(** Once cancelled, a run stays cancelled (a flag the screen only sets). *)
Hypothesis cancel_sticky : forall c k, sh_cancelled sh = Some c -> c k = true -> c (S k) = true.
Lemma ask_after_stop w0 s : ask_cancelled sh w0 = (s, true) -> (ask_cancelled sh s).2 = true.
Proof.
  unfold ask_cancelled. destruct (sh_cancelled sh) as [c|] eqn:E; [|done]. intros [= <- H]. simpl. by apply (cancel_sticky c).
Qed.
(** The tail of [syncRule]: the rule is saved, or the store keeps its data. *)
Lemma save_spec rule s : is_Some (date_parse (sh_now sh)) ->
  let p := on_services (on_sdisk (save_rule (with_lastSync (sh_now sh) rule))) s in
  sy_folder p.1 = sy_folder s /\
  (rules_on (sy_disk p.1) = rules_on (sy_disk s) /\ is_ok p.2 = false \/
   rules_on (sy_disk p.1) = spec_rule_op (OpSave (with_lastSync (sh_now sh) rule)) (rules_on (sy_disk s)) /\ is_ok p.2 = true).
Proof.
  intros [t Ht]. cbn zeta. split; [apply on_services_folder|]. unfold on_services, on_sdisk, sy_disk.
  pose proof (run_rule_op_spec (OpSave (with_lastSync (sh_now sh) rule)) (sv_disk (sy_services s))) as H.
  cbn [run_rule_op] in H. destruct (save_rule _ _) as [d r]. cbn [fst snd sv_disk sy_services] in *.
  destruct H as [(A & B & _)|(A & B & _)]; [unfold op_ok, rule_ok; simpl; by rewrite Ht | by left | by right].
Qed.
---
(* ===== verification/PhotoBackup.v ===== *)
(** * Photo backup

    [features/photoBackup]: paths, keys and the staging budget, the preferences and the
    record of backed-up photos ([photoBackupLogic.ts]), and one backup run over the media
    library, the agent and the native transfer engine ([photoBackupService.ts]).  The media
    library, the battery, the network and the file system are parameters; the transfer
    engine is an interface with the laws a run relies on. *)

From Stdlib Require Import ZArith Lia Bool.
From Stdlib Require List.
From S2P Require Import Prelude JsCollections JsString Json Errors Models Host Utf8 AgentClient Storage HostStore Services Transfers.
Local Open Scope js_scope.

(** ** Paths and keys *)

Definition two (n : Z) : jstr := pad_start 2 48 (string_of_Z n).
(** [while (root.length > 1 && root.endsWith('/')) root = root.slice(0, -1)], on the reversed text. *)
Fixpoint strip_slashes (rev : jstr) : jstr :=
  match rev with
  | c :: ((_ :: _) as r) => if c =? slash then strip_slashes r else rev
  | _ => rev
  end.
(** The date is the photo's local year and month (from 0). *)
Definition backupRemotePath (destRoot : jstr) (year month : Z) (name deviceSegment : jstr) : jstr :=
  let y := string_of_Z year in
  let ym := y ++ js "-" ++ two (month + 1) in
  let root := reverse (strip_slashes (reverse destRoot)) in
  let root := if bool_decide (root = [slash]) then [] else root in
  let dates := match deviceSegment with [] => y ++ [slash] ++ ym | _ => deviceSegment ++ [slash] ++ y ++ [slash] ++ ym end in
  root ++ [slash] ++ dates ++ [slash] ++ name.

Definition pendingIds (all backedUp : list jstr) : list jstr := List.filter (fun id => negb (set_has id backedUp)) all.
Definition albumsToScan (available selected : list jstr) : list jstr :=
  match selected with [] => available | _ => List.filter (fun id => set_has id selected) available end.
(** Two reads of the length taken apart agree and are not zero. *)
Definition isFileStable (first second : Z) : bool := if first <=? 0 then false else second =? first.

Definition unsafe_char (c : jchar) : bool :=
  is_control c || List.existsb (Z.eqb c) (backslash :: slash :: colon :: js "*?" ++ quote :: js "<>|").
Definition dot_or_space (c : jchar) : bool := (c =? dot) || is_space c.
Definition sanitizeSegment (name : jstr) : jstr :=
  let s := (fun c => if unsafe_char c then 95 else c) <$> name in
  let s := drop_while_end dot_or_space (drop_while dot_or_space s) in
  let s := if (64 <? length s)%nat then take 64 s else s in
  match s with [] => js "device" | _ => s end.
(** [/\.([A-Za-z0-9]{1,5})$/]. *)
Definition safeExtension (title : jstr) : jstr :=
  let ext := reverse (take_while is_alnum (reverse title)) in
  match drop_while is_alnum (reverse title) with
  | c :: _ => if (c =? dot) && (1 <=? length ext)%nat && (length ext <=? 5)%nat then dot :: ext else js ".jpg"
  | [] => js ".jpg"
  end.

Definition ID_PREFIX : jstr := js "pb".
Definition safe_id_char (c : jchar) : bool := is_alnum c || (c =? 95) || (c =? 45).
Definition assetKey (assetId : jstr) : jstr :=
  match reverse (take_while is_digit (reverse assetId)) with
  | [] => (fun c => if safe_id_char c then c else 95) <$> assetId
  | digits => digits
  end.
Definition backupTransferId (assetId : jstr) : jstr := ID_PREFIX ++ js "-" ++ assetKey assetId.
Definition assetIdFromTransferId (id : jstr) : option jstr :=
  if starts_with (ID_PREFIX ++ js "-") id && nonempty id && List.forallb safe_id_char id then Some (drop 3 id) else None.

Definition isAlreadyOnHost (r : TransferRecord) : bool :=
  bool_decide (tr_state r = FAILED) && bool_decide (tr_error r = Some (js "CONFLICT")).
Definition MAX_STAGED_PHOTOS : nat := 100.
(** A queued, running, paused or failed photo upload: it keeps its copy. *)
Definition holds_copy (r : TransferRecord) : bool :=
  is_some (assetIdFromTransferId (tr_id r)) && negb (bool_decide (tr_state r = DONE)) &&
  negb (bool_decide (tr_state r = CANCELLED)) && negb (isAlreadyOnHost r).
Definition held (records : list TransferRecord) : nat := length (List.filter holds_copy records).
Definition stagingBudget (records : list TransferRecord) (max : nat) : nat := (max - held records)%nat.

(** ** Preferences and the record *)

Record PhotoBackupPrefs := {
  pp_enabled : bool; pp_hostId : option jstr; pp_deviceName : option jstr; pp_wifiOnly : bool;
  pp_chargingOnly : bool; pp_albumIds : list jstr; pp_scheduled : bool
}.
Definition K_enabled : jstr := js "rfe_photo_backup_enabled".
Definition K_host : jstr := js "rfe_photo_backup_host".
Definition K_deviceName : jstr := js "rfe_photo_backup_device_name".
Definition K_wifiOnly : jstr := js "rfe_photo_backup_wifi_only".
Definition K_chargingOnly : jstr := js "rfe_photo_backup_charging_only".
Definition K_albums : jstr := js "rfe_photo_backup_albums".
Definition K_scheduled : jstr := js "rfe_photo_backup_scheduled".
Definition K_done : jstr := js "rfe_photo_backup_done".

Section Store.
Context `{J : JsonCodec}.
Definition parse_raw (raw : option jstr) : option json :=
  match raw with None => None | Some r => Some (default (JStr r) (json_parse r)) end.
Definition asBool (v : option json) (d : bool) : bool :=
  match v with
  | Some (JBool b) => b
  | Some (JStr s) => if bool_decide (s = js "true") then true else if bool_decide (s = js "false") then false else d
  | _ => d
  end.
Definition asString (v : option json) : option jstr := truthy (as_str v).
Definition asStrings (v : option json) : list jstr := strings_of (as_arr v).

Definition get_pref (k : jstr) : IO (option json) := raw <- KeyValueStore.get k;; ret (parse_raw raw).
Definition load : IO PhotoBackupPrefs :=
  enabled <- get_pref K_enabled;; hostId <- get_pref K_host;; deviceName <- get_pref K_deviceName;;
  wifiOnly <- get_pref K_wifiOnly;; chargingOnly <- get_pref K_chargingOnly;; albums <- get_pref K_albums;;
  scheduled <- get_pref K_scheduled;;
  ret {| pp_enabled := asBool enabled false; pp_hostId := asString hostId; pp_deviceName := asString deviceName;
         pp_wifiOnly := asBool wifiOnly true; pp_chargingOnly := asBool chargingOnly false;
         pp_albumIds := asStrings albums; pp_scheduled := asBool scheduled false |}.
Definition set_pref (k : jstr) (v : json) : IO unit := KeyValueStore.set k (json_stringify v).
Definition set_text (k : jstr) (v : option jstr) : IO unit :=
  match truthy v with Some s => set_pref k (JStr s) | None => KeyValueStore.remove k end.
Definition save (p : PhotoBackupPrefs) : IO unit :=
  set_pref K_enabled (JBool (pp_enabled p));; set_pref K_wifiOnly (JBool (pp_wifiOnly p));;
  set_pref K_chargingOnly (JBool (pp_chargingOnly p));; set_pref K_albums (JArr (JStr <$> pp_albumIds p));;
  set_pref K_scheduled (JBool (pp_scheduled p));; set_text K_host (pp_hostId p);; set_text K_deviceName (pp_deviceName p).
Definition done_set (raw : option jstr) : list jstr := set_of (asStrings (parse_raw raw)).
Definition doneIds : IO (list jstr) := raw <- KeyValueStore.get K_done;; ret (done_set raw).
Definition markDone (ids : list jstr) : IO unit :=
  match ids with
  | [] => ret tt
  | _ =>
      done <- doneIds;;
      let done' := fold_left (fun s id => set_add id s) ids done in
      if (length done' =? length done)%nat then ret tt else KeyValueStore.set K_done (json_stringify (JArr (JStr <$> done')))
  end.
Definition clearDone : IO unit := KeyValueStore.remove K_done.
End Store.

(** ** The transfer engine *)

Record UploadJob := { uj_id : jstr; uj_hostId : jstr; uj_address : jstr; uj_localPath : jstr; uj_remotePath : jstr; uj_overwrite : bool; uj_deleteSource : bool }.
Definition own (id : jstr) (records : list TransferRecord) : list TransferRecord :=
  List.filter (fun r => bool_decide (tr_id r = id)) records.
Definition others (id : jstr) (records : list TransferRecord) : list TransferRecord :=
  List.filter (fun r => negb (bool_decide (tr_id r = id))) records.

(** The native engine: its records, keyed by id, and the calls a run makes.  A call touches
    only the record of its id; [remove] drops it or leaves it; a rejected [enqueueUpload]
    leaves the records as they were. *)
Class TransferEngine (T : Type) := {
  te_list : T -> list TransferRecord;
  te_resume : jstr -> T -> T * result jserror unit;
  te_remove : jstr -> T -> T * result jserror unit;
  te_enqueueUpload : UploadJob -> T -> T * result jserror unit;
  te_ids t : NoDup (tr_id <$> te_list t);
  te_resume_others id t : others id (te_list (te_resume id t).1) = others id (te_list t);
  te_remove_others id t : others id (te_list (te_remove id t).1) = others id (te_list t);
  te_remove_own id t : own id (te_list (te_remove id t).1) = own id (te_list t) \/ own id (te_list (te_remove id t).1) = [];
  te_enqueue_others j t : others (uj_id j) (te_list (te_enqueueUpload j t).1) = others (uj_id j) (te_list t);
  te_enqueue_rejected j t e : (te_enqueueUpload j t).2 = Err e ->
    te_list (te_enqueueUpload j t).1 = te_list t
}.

▶ [PROBLEM REQUIREMENTS]:
Look over the records. Copy the lines that include the word "keys".

▶ [COMPLETED TASK]:
    [features/photoBackup]: paths, keys and the staging budget, the preferences and the
(** ** Paths and keys *)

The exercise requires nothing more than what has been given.